Home Health & Hospice Week

Industry Note:

Medicare Pulls Back On Damaging Bundling Models

CJR already squeezing home health.

Many home health agencies breathed a sigh of relief when the Centers for Medicare & Medicaid Services limited or eliminated altogether bundling models that were expected to limit home health utilization and payments.

In a proposed rule released Aug. 15, CMS says it wants to pare the geographic areas subject to the Comprehensive Care for Joint Replacement (CJR) model from 67 to 34. “In addition, CMS proposes to allow CJR participants in the 33 remaining areas to participate on a voluntary basis,” the agency says in a release. “In this rule, CMS also proposes to make participation in the CJR model voluntary for all low volume and rural hospitals in all of the CJR geographic areas.”

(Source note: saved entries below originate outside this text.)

(** C6. Whatever the host and the token type, a token issuance whose
    identity lookup returns no record fails with
    [AUTH_TOKEN_REQUEST_IDENTITY_NOT_FOUND] and one whose lookup returns
    two or more records fails with
    [AUTH_TOKEN_REQUEST_MULTIPLE_IDENTITY_MATCHES] when identity protection
    is disabled; with identity protection enabled both are the failure
    that carries no code. *)
Theorem updateAuthToken_identity_failures :
  forall (W : Type) (h : Handler W) (w : W) (cfg : Config)
         (tokenType : string) (identity : Js.value),
    let items := answer h (identityLookup cfg identity) w in
    let result := returned (exec h (updateAuthToken cfg tokenType identity) w) in
    let failure specific :=
      TokenFailure (if protectIdentities cfg then None else Some specific) in
    (items = [] -> result = failure AUTH_TOKEN_REQUEST_IDENTITY_NOT_FOUND)
    /\ (2 <= length items ->
        result = failure AUTH_TOKEN_REQUEST_MULTIPLE_IDENTITY_MATCHES).
Proof.
  intros W h w cfg tokenType identity items result failure.
  assert (Hrun : forall code, tokenSpecificCode items = Some code ->
                              result = failure code).
  { intros code Hcode. unfold result.
    rewrite (updateAuthToken_classified h w cfg tokenType identity code Hcode).
    reflexivity. }
  split.
  - intros Hitems. apply Hrun. rewrite Hitems. reflexivity.
  - intros Hlen. apply Hrun. now apply tokenSpecificCode_many.
Qed.

Lemma updateAuthToken_identity_failures_witness :
  returned (exec Host.handle
              (updateAuthToken (Sample.config "User" false) "passwordReset"
                 (Js.Str "nobody@x.com"))
              (Sample.world Sample.quiet))
    = TokenFailure (Some AUTH_TOKEN_REQUEST_IDENTITY_NOT_FOUND)
  /\ returned (exec Host.handle
                 (updateAuthToken (Sample.config "User" false) "magicAuth"
                    (Js.Str "d@x.com"))
                 (Sample.world Sample.quiet))
    = TokenFailure (Some AUTH_TOKEN_REQUEST_MULTIPLE_IDENTITY_MATCHES)
  /\ returned (exec Host.handle
                 (updateAuthToken (Sample.config "User" true) "magicAuth"
                    (Js.Str "d@x.com"))
                 (Sample.world Sample.quiet))
    = TokenFailure None.
Proof.
  split; [|split].
  - apply (proj1 (updateAuthToken_identity_failures
                    _ Host.handle (Sample.world Sample.quiet)
                    (Sample.config "User" false) "passwordReset"
                    (Js.Str "nobody@x.com"))).
    reflexivity.
  - apply (proj2 (updateAuthToken_identity_failures
                    _ Host.handle (Sample.world Sample.quiet)
                    (Sample.config "User" false) "magicAuth"
                    (Js.Str "d@x.com"))).
    vm_compute. lia.
  - apply (proj2 (updateAuthToken_identity_failures
                    _ Host.handle (Sample.world Sample.quiet)
                    (Sample.config "User" true) "magicAuth"
                    (Js.Str "d@x.com"))).
    vm_compute. lia.
Defined.

(** C7. Whatever the host, if the write of a token issuance fails (the
    [executeGraphQL] call of the run is answered with a non-empty array of
    errors), then [updateAuthToken] returns the failure
    [AUTH_TOKEN_INTERNAL_ERROR]; the last call of the run hands the first
    error's stack or message to [console.error]; and the value returned,
    like the payload the link resolvers build from it, is a constant that
    holds the code and its fixed message and nothing of the errors. *)
Theorem updateAuthToken_write_failure :
  forall (W : Type) (h : Handler W) (w : W) (cfg : Config) (lists : Lists)
         (tokenType : string) (identity : Js.value)
         (skip : bool) (m : string) (id : Js.value) (data : Js.object)
         (errors : Js.value),
    let run := exec h (updateAuthToken cfg tokenType identity) w in
    In (CExecuteGraphQL skip m id data errors) (calls run) ->
    Js.nonempty_array errors = true ->
    returned run = TokenFailure (Some AUTH_TOKEN_INTERNAL_ERROR)
    /\ last (calls run) (CNow "") = CConsoleError (loggedError errors)
    /\ tokenPayload cfg lists (returned run) = internalErrorPayload.
Proof.
  intros W h w cfg lists tokenType identity skip m id data errors run Hin Hfail.
  destruct (tokenSpecificCode (answer h (identityLookup cfg identity) w))
    as [code|] eqn:Hcode.
  - unfold run in Hin.
    rewrite (updateAuthToken_classified h w cfg tokenType identity code Hcode) in Hin.
    cbn in Hin. destruct Hin as [Hin | []]. discriminate.
  - destruct (tokenSpecificCode_none _ Hcode) as [item Hitems].
    destruct (updateAuthToken_single h w cfg tokenType identity item Hitems)
      as (bytes & now & errors' & Hret & Hcalls).
    fold run in Hret, Hcalls. rewrite Hcalls in Hin |- *.
    apply issuanceCalls_write in Hin.
    destruct Hin as (_ & _ & _ & _ & ->).
    rewrite Hret. unfold issuanceResult, issuanceCalls. rewrite Hfail.
    repeat split.
Qed.

Lemma updateAuthToken_write_failure_witness :
  returned (exec Host.handle
              (updateAuthToken (Sample.config "Person" false) "passwordReset"
                 (Js.Str "p@x.com"))
              (Sample.peopleOnly Sample.quiet))
    = TokenFailure (Some AUTH_TOKEN_INTERNAL_ERROR)
  /\ last (calls (exec Host.handle
                    (updateAuthToken (Sample.config "Person" false)
                       "passwordReset" (Js.Str "p@x.com"))
                    (Sample.peopleOnly Sample.quiet))) (CNow "")
    = CConsoleError (Js.Str "Cannot query field on type Mutation")
  /\ tokenPayload (Sample.config "Person" false) Sample.labels
       (returned (exec Host.handle
                    (updateAuthToken (Sample.config "Person" false)
                       "passwordReset" (Js.Str "p@x.com"))
                    (Sample.peopleOnly Sample.quiet)))
    = internalErrorPayload.
Proof.
  apply (updateAuthToken_write_failure
           _ Host.handle (Sample.peopleOnly Sample.quiet)
           (Sample.config "Person" false) Sample.labels "passwordReset"
           (Js.Str "p@x.com") true "updateUser" (Js.Str "1")
           (tokenData "passwordReset" "AAAAAAAAAAAAAAAAAAAA"
              "2020-10-01T00:00:00.000Z")
           (Host.graphQLError "Cannot query field on type Mutation")).
  - vm_compute. do 3 right. left. reflexivity.
  - reflexivity.
Defined.

Lemma writeFailed_app cs cs' :
  writeFailed (cs ++ cs') = writeFailed cs || writeFailed cs'.
Proof. apply existsb_app. Qed.

(** Under identity protection [updateAuthToken] yields a reportable code
    only through a failed write. *)
Lemma updateAuthToken_protected_payload {W} (h : Handler W) w cfg lists
      tokenType identity :
  let run := exec h (updateAuthToken cfg tokenType identity) w in
  protectIdentities cfg = true ->
  writeFailed (calls run) = false ->
  tokenPayload cfg lists (returned run) = [].
Proof.
  intros run Hprotect Hwrite.
  destruct (tokenSpecificCode (answer h (identityLookup cfg identity) w))
    as [code|] eqn:Hcode.
  - unfold run.
    rewrite (updateAuthToken_classified h w cfg tokenType identity code Hcode).
    rewrite Hprotect. reflexivity.
  - destruct (tokenSpecificCode_none _ Hcode) as [item Hitems].
    destruct (updateAuthToken_single h w cfg tokenType identity item Hitems)
      as (bytes & now & errors & Hret & Hcalls).
    fold run in Hret, Hcalls.
    rewrite Hcalls, writeFailed_issuanceCalls in Hwrite.
    rewrite Hret. unfold issuanceResult. rewrite Hwrite. reflexivity.
Qed.

Lemma linkResolver_run {W} (h : Handler W) w cfg lists link args :
  exists tokenType configured,
    let identity := Js.get args (identityField cfg) in
    let r := exec h (updateAuthToken cfg tokenType identity) w in
    returned (exec h (linkResolver link cfg lists args) w)
      = tokenPayload cfg lists (returned r)
    /\ calls (exec h (linkResolver link cfg lists args) w)
      = calls r ++ deliveryCalls configured link identity (returned r).
Proof.
  destruct link; cbn [linkResolver].
  - exists "passwordReset", (passwordResetLink cfg).
    apply sendItemPasswordResetLink_run.
  - exists "magicAuth", (magicAuthLink cfg).
    apply sendItemMagicAuthLink_run.
Qed.

(** C10. With identity protection enabled, a run of
    [sendItemPasswordResetLink] or of [sendItemMagicAuthLink] in which no
    write failed returns the empty object, whether a token was issued or the
    identity matched no record or several; so any two such runs, whatever
    their worlds and arguments, return the same payload, and a payload
    other than the empty object comes from a failed write only. *)
Theorem link_payload_hides_identity :
  forall (W : Type) (h : Handler W) (cfg : Config) (lists : Lists) (link : Link)
         (w w' : W) (args args' : Js.object),
    let run := exec h (linkResolver link cfg lists args) w in
    let run' := exec h (linkResolver link cfg lists args') w' in
    protectIdentities cfg = true ->
    writeFailed (calls run) = false ->
    writeFailed (calls run') = false ->
    returned run = [] /\ returned run' = [] /\ returned run = returned run'.
Proof.
  intros W h cfg lists link w w' args args' run run' Hprotect Hw Hw'.
  assert (Hempty : forall v a,
            writeFailed (calls (exec h (linkResolver link cfg lists a) v)) = false ->
            returned (exec h (linkResolver link cfg lists a) v) = []).
  { intros v a Hwrite.
    destruct (linkResolver_run h v cfg lists link a)
      as (tokenType & configured & Hret & Hcalls).
    rewrite Hret. rewrite Hcalls, writeFailed_app in Hwrite.
    apply orb_false_iff in Hwrite. destruct Hwrite as [Hwrite _].
    now apply updateAuthToken_protected_payload. }
  pose proof (Hempty w args Hw) as H1. pose proof (Hempty w' args' Hw') as H2.
  fold run in H1. fold run' in H2.
  repeat split; [exact H1 | exact H2 | now rewrite H1, H2].
Qed.

Lemma link_payload_hides_identity_witness :
  returned (exec Host.handle
              (sendItemPasswordResetLink (Sample.config "User" true) Sample.labels
                 (Sample.credentials "a@x.com" ""))
              (Sample.world Sample.quiet))
  = returned (exec Host.handle
                (sendItemPasswordResetLink (Sample.config "User" true) Sample.labels
                   (Sample.credentials "nobody@x.com" ""))
                (Sample.world Sample.quiet)).
Proof.
  apply (link_payload_hides_identity
           _ Host.handle (Sample.config "User" true) Sample.labels
           PasswordResetLink (Sample.world Sample.quiet)
           (Sample.world Sample.quiet)
           (Sample.credentials "a@x.com" "")
           (Sample.credentials "nobody@x.com" "")); reflexivity.
Defined.

(** C8. Whatever bytes the random source returns, the token that
    [generateToken(20)] makes (the one [updateAuthToken] persists) consists
    of letters and digits only and has at most twenty characters; and there
    are twenty random bytes whose base64 fills the twenty-character slice
    and for which stripping leaves a token strictly shorter than twenty. *)
Theorem generateToken_alphanumeric_at_most_20 :
  (forall (W : Type) (h : Handler W) (w : W),
      let token := returned (exec h (generateToken 20) w) in
      string_forallb alphanumeric token = true /\ String.length token <= 20)
  /\ (exists bytes : list byte,
         length bytes = 20
         /\ String.length (slice0 20 (base64 bytes)) = 20
         /\ returned (exec Host.handle (generateToken 20) (Sample.world bytes))
            = tokenOfBytes 20 bytes
         /\ String.length (tokenOfBytes 20 bytes) < 20).
Proof.
  split.
  - intros W h w token. unfold token. rewrite generateToken_returned.
    split; [apply tokenOfBytes_alphanumeric | apply tokenOfBytes_length].
  - exists Sample.noisy. repeat split; vm_compute; lia.
Qed.

(** The write names the mutation [updateUser] whatever list is
    configured. *)
Lemma updateAuthToken_write_mutation {W} (h : Handler W) w cfg tokenType identity
      skip m id data errors :
  In (CExecuteGraphQL skip m id data errors)
     (calls (exec h (updateAuthToken cfg tokenType identity) w)) ->
  skip = true /\ m = "updateUser".
Proof.
  intros Hin.
  destruct (tokenSpecificCode (answer h (identityLookup cfg identity) w))
    as [code|] eqn:Hcode.
  - rewrite (updateAuthToken_classified h w cfg tokenType identity code Hcode) in Hin.
    cbn in Hin. destruct Hin as [Hin | []]. discriminate.
  - destruct (tokenSpecificCode_none _ Hcode) as [item Hitems].
    destruct (updateAuthToken_single h w cfg tokenType identity item Hitems)
      as (bytes & now & errors' & _ & Hcalls).
    rewrite Hcalls in Hin. apply issuanceCalls_write in Hin.
    destruct Hin as (-> & -> & _). split; reflexivity.
Qed.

CMS proposes to cancel altogether the Episode Payment Models (EPMs) and the Cardiac Rehabilitation (CR) incentive payment model, which were scheduled to begin in January 2018.

At one time, Florida HHAs were braced to get hit with both CJR (which CMS said wouldn’t affect HHA payments) and Pre-Claim Review at the same time. Now, under the Trump Administration, both of those projects are shelved, or at least scaled back for CJR.

“Moving forward, CMS expects to increase opportunities for providers to participate in voluntary initiatives rather than large mandatory episode payment model efforts,” CMS says in the release. “The changes in the proposed rule would allow the agency to engage providers in future voluntary efforts, including additional voluntary episode based payment models.”

The bundling initiative has caused hospitals to try to control costs by pressuring physicians to limit the amount of home care ordered, says the National Association for Home Care & Hospice. “NAHC has heard that only four physical therapy visits are routinely being ordered, regardless of patient circumstances or needs,” the trade group says in its member newsletter. “No nursing or home care aides are being ordered.”

The result is a Low Utilization Payment Adjustment (LUPA) payment to HHAs rather than a full episodic payment, and lower home health quality measure scores, “since the patients are not allowed to receive enough service to attain the desired health goals,” NAHC criticizes.

CMS expects around 470 hospitals to still participate in the CJR bundling program, NAHC notes.